Often I have a finite set S of objects which need to be examined in a random order without replacement. A straightforward solution would be to pick a random integer between 0 to n – 1 where n = |S| and then examine r-th element.

while (true) {
     r = rand() % n; 
     a[r] = 0; // or do some work on a[r]

That however leaves a possibility of consecutively drawing the same integer – an unacceptable situation in some applications. For example, if you’re trying to randomly play compositions in a music player, you’re leaving a possibility for the user to be served same composition two times in a row – a very disgruntling experience.

So instead of randomly drawing an element from S, we can map S to a sequence from 0 to n-1 and then permute the sequence, thereby generating the random permutation of S.

In the study of computer science, to my astonishment, I learned that the following approach to random permutation (i.e. shuffling) of an array wouldn’t work.

for (int i = 0; i < n; i++){
     int r = rand() % n;
     int t  = a[r];
     a[r]  = a[i];
     a[i] = t;

For one, what is a definition of a genuinely random permutation? Well, given n elements in a set (which must all be distinct by definition of set) you have n! permutations. Thus, if a permutation is genuinely random, it has a chance 1/n! of being generated. That defines random permutation.

Let’s see why the approach above doesn’t cut it in terms of generating a genuinely random permutation of S. Every element from 0 to n-1 is swapped with some other randomly chosen element. Such random selection results in every element having a probability of 1/n to be chosen. At the end, the entire sequence has a total probability of (1/n)^n to be generated, which is smaller than 1/(n!).

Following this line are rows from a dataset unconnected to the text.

Lemma nested_json_sensors (telemetry topic payloadStr : string)
  (props bprops : list (string * value)) (temps soils waters : list float)
  (st : State) :
  is_telemetry_topic telemetry topic = true ->
  startsWith payloadStr "{" = true ->
  JSON.parse payloadStr = Ok (Obj props) ->
  lookup "bme" props = Obj bprops ->
  is_defined (lookup "t" bprops) = true ->
  is_series (lookup "ds18b20" props) temps ->
  is_series (lookup "soil" props) soils ->
  is_series (lookup "water" props) waters ->
  sensors (after_message telemetry topic payloadStr st)
  = {| pressure := lookup "p" bprops;
       soilTemp := average_or (valid temps) (lookup "t" bprops);
       soilHumidity := average_or soils (Num 0);
       waterLevel := average_or waters (Num 0);
       airTemp := lookup "t" bprops;
       airHumidity := lookup "h" bprops;
       ds_t := nums temps; soil := nums soils; water := nums waters |}.
Proof.
  intros Htopic Hjson Hparse Hbme Ht Htemps Hsoils Hwaters.
  rewrite (after_message_decode _ _ _ _ Htopic sensors);
    [|keeps_all|intros e; keeps_all].
  unfold decode. rewrite Hjson. unfold json_branch.
  rewrite Hparse. unfold bind at 1. cbn [eval].
  unfold is_stm32_json. cbn [typeof_object get rbind].
  rewrite Hbme. cbn [truthy rbind get]. rewrite Ht.
  unfold bind at 1. cbn [eval].
  apply stm32_json_sensors; assumption.
Qed.

(** ** Series and their means *)

(** C2, as the code has it: in the nested JSON branch an empty or missing
    soil moisture or water level series gives 0, and a soil temperature
    series with no entry above -100 gives the air temperature of the
    payload; a series with an entry gives the sum of its entries, added from
    the left in binary64, divided by their number. The previous values are
    not kept. *)
Theorem C2_series_give_mean_or_default (telemetry topic payloadStr : string)
  (props bprops : list (string * value)) (temps soils waters : list float)
  (st : State)
  (Htopic : is_telemetry_topic telemetry topic = true)
  (Hjson : startsWith payloadStr "{" = true)
  (Hparse : JSON.parse payloadStr = Ok (Obj props))
  (Hbme : lookup "bme" props = Obj bprops)
  (Ht : is_defined (lookup "t" bprops) = true)
  (Htemps : is_series (lookup "ds18b20" props) temps)
  (Hsoils : is_series (lookup "soil" props) soils)
  (Hwaters : is_series (lookup "water" props) waters) :
  let s := sensors (after_message telemetry topic payloadStr st) in
  soilHumidity s = average_or soils (Num 0)
  /\ waterLevel s = average_or waters (Num 0)
  /\ soilTemp s = average_or (valid temps) (airTemp s).
Proof.
  cbv zeta.
  rewrite (nested_json_sensors _ _ _ _ _ _ _ _ st Htopic Hjson Hparse Hbme Ht
             Htemps Hsoils Hwaters).
  repeat split.
Qed.

Lemma C2_series_give_mean_or_default_witness :
  let s := sensors after_json in
  soilHumidity s = average_or [100; 100; 100]%float (Num 0)
  /\ waterLevel s = average_or [0.1; 1.8]%float (Num 0)
  /\ soilTemp s = average_or (valid [-127; 0; 0]%float) (airTemp s).
Proof.
  exact (C2_series_give_mean_or_default "d02/telemetry" "d02/telemetry"
           testPayload testProps testBme [-127; 0; 0]%float
           [100; 100; 100]%float [0.1; 1.8]%float initial
           eq_refl eq_refl eq_refl eq_refl eq_refl
           (or_introl eq_refl) (or_introl eq_refl) (or_introl eq_refl)).
Defined.

(** C2, against the claim: with empty series the soil humidity goes from 70
    to 0, the water level from 10 to 0 and the soil temperature from 25 to
    the air temperature 26.5 of the payload. *)
Lemma C2_empty_series_replace_values :
  let s := sensors (after_message "d02/telemetry" "d02/telemetry"
                      empty_series initial) in
  soilHumidity (sensors initial) = Num 70 /\ soilHumidity s = Num 0
  /\ waterLevel (sensors initial) = Num 10 /\ waterLevel s = Num 0
  /\ soilTemp (sensors initial) = Num 25 /\ soilTemp s = Num 26.5.
Proof. vm_compute. repeat split; reflexivity. Qed.

(** C5: in the nested JSON branch, an entry of the soil temperature series
    that is at most -100 is not among the entries averaged; the soil
    temperature is the mean of the entries above -100, and when every entry
    is at most -100 it is the air temperature of the payload. *)
Theorem C5_fault_entries_excluded (telemetry topic payloadStr : string)
  (props bprops : list (string * value)) (temps soils waters : list float)
  (st : State)
  (Htopic : is_telemetry_topic telemetry topic = true)
  (Hjson : startsWith payloadStr "{" = true)
  (Hparse : JSON.parse payloadStr = Ok (Obj props))
  (Hbme : lookup "bme" props = Obj bprops)
  (Ht : is_defined (lookup "t" bprops) = true)
  (Htemps : is_series (lookup "ds18b20" props) temps)
  (Hsoils : is_series (lookup "soil" props) soils)
  (Hwaters : is_series (lookup "water" props) waters) :
  let s := sensors (after_message telemetry topic payloadStr st) in
  (forall x, In x (valid temps) -> PrimFloat.leb x (-100) = false)
  /\ (valid temps <> [] -> soilTemp s = Num (average (valid temps)))
  /\ ((forall x, In x temps -> PrimFloat.leb x (-100) = true) ->
      soilTemp s = lookup "t" bprops /\ airTemp s = lookup "t" bprops).
Proof.
  cbv zeta.
  rewrite (nested_json_sensors _ _ _ _ _ _ _ _ st Htopic Hjson Hparse Hbme Ht
             Htemps Hsoils Hwaters).
  cbn [soilTemp airTemp]. split; [|split].
  - apply valid_above.
  - destruct (valid temps); [congruence|reflexivity].
  - intros Hall. split; [|reflexivity].
    assert (E : valid temps = []).
    { unfold valid. clear -Hall. induction temps as [|x l IH]; [reflexivity|].
      cbn [List.filter].
      rewrite (leb_not_ltb x (-100) (Hall x (or_introl eq_refl))).
      apply IH. intros y Hy. apply Hall. right. exact Hy. }
    rewrite E. reflexivity.
Qed.

Lemma C5_fault_entries_excluded_witness :
  let s := sensors after_json in
  (forall x, In x (valid [-127; 0; 0]%float) -> PrimFloat.leb x (-100) = false)
  /\ (valid [-127; 0; 0]%float <> [] ->
      soilTemp s = Num (average (valid [-127; 0; 0]%float)))
  /\ ((forall x, In x [-127; 0; 0]%float -> PrimFloat.leb x (-100) = true) ->
      soilTemp s = lookup "t" testBme /\ airTemp s = lookup "t" testBme).
Proof.
  exact (C5_fault_entries_excluded "d02/telemetry" "d02/telemetry"
           testPayload testProps testBme [-127; 0; 0]%float
           [100; 100; 100]%float [0.1; 1.8]%float initial
           eq_refl eq_refl eq_refl eq_refl eq_refl
           (or_introl eq_refl) (or_introl eq_refl) (or_introl eq_refl)).
Defined.

(** ** Broken payloads *)

Lemma kept_or_read_refl (v : value) : kept_or_read v v.
Proof. left. reflexivity. Qed.

Lemma kept_or_read_trans (x y z : value) :
  kept_or_read x y -> kept_or_read y z -> kept_or_read x z.
Proof.
  intros [->|Hy] [->|Hz]; try (left; reflexivity); right; assumption.
Qed.

Lemma or_else_kept_or_read (x : float) (v : value) :
  kept_or_read v (or_else (Num x) v).
Proof.
  unfold or_else. destruct (truthy (Num x)) eqn:E.
  - right. exists x. split; [reflexivity|exact E].
  - left. reflexivity.
Qed.
Lemma class_switch_increase (p : Passenger) :
  let r3 := raw_score (with_pclass p (Some 3)) in
  let r1 := raw_score (with_pclass p (Some 1)) in
  let p3 := probability (predictSurvival (with_pclass p (Some 3))) in
  let p1 := probability (predictSurvival (with_pclass p (Some 1))) in
  ((p3 <? p1) &&
   implb ((0 <=? r3) && (r3 <=? 1) && (0 <=? r1) && (r1 <=? 1))
     ((p1 - p3 - 0.35 <=? 1e-15) && (0.35 - (p1 - p3) <=? 1e-15)) &&
   implb (negb ((0 <=? r3) && (r3 <=? 1) && (0 <=? r1) && (r1 <=? 1)))
     (p1 - p3 <? 0.35)) = true.
Proof.
  cbv zeta. unfold predictSurvival, raw_score, with_pclass; cbn [Sex Pclass Age SibSp Parch Fare].
  rewrite !class_rule_first, !class_rule_third.
  split_conds; vm_compute; reflexivity.
Qed.

(** C3 (amended) *)
(** Holding every other property fixed, switching [Sex] from ['male'] to
    ['female'] strictly increases the probability, and switching [Pclass]
    from 3 to 1 strictly increases it too. When neither of the two raw
    scores (before the clamp) leaves [0,1], the increase is 0.60 (resp.
    0.35) up to binary64 rounding, within 1e-15; when the clamp to [0,1]
    applies to either of them, the increase is strictly smaller than 0.60
    (resp. 0.35). *)
Theorem sex_and_class_switch_increase (p : Passenger) :
  let rm := raw_score (with_sex p (Some (lit "male"))) in
  let rf := raw_score (with_sex p (Some (lit "female"))) in
  let pm := probability (predictSurvival (with_sex p (Some (lit "male")))) in
  let pf := probability (predictSurvival (with_sex p (Some (lit "female")))) in
  let r3 := raw_score (with_pclass p (Some 3)) in
  let r1 := raw_score (with_pclass p (Some 1)) in
  let p3 := probability (predictSurvival (with_pclass p (Some 3))) in
  let p1 := probability (predictSurvival (with_pclass p (Some 1))) in
  ((pm <? pf) &&
   implb ((0 <=? rm) && (rm <=? 1) && (0 <=? rf) && (rf <=? 1))
     ((pf - pm - 0.6 <=? 1e-15) && (0.6 - (pf - pm) <=? 1e-15)) &&
   implb (negb ((0 <=? rm) && (rm <=? 1) && (0 <=? rf) && (rf <=? 1)))
     (pf - pm <? 0.6) &&
   (p3 <? p1) &&
   implb ((0 <=? r3) && (r3 <=? 1) && (0 <=? r1) && (r1 <=? 1))
     ((p1 - p3 - 0.35 <=? 1e-15) && (0.35 - (p1 - p3) <=? 1e-15)) &&
   implb (negb ((0 <=? r3) && (r3 <=? 1) && (0 <=? r1) && (r1 <=? 1)))
     (p1 - p3 <? 0.35)) = true.
Proof.
  cbv zeta. pose proof (sex_switch_increase p) as Hs. pose proof (class_switch_increase p) as Hc.
  cbv zeta in Hs, Hc.
  repeat match goal with H : (_ && _) = true |- _ => apply andb_true_iff in H as [? ?] end.
  repeat (apply andb_true_intro; split); assumption.
Qed.
(** * 3JS character generator: skinning, plugin registry and generators

    A shallow embedding of three parts of the repository:

    - [SkeletonBuilder.autoSkin] (rigging/SkeletonBuilder.ts), the
      inverse-distance skinning loop;
    - [PluginManager.register] / [PluginManager.unregister]
      (plugins/PluginManager.ts);
    - [HumanoidGenerator.generate] and [MonsterGenerator.buildSlime]
      (generators/HumanoidGenerator.ts), and the bone hierarchies of
      [SkeletonBuilder].

    The numbers of the skinning loop are IEEE 754 doubles, with their
    rounding, their infinities and NaN, and what is stored in a
    [Float32Array] is rounded to a single.  The sizes and positions that the
    generators and the bone hierarchies lay out are modelled as real numbers:
    that arithmetic is exact.  Counters and array indices are [nat]. *)

From Stdlib Require Import Bool ZArith Floats Reals Lra Lia List Sorted Permutation.
From stdpp Require Import base option list gmap strings pretty.

Local Open Scope R_scope.

(** ** IEEE 754 numbers as real numbers

    [SpecFloat] describes the numbers and the operations of the primitive
    floats.  These definitions give them a meaning in the real numbers. *)

Module IEEE754.

Definition pow2 (e : Z) : R := powerRZ 2 e.

(** The number [m * 2^e]. *)
Definition F2R (m e : Z) : R := IZR m * pow2 e.

(** Where [x] lies between [m * 2^e] and [(m + 1) * 2^e], as the rounding
    code records it. *)
Definition inbetween (m e : Z) (l : location) (x : R) : Prop :=
  match l with
  | loc_Exact => x = F2R m e
  | loc_Inexact Lt => F2R m e < x < F2R m e + pow2 e / 2
  | loc_Inexact Eq => x = F2R m e + pow2 e / 2
  | loc_Inexact Gt => F2R m e + pow2 e / 2 < x < F2R m e + pow2 e
  end.

(** [m * 2^e] is written the way the format with [prec] digits writes it. *)
Definition canonical (prec emax : Z) (m e : Z) : Prop :=
  e = SpecFloat.fexp prec emax (Zdigits2 m + e).

(** The number the rounding code returns for the magnitude [m * 2^e]. *)
Definition round_result (prec emax : Z) (sx : bool) (m e : Z) : spec_float :=
  match m with
  | Z0 => S754_zero sx
  | Zpos p =>
      if (e <=? emax - prec)%Z then S754_finite sx p e else S754_infinity sx
  | Zneg _ => S754_nan
  end.

(** [r] is what rounding the magnitude [x] gives with the sign [sx]: a
    number of the format nearest to [x], or an infinity when that number is
    past the largest one. *)
Definition rounds_to (prec emax : Z) (sx : bool) (x : R) (r : spec_float) : Prop :=
  exists m e,
    r = round_result prec emax sx m e /\ (0 <= m)%Z /\ canonical prec emax m e /\
    (forall mb eb, (0 <= mb)%Z -> canonical prec emax mb eb ->
       Rabs (F2R m e - x) <= Rabs (F2R mb eb - x)) /\
    Rabs (F2R m e - x) <= pow2 e / 2.

(** The real number a finite number stands for ([0] for the others). *)
Definition SF2R (x : spec_float) : R :=
  match x with
  | S754_finite s m e => IZR (cond_Zopp s (Zpos m)) * powerRZ 2 e
  | _ => 0
  end.

(** A place on the real line for every number but NaN: the infinities lie
    beyond the finite numbers. *)
Definition rank (emax : Z) (x : spec_float) : R :=
  match x with
  | S754_infinity false => pow2 emax
  | S754_infinity true => - pow2 emax
  | _ => SF2R x
  end.

(** [+0], a positive finite number or [+Infinity]. *)
Definition nonneg_SF (x : spec_float) : bool :=
  match x with
  | S754_zero false | S754_finite false _ _ | S754_infinity false => true
  | _ => false
  end.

Now, the following algorithm actually does the task of generating a genuinely random shuffling and the reason is as follows: every i-th element has a 1/(n-i) of being selected (where 0 <= i < n). This is due to the way how the random element for swapping is selected.

for (int i = 0; i < n; i++){
     int r = i + rand() % (n - i - 1);
     int t = a[i];
     a[i] = a[r];
     a[r] = t;

~ by Monsi.Terdex on January 11, 2013.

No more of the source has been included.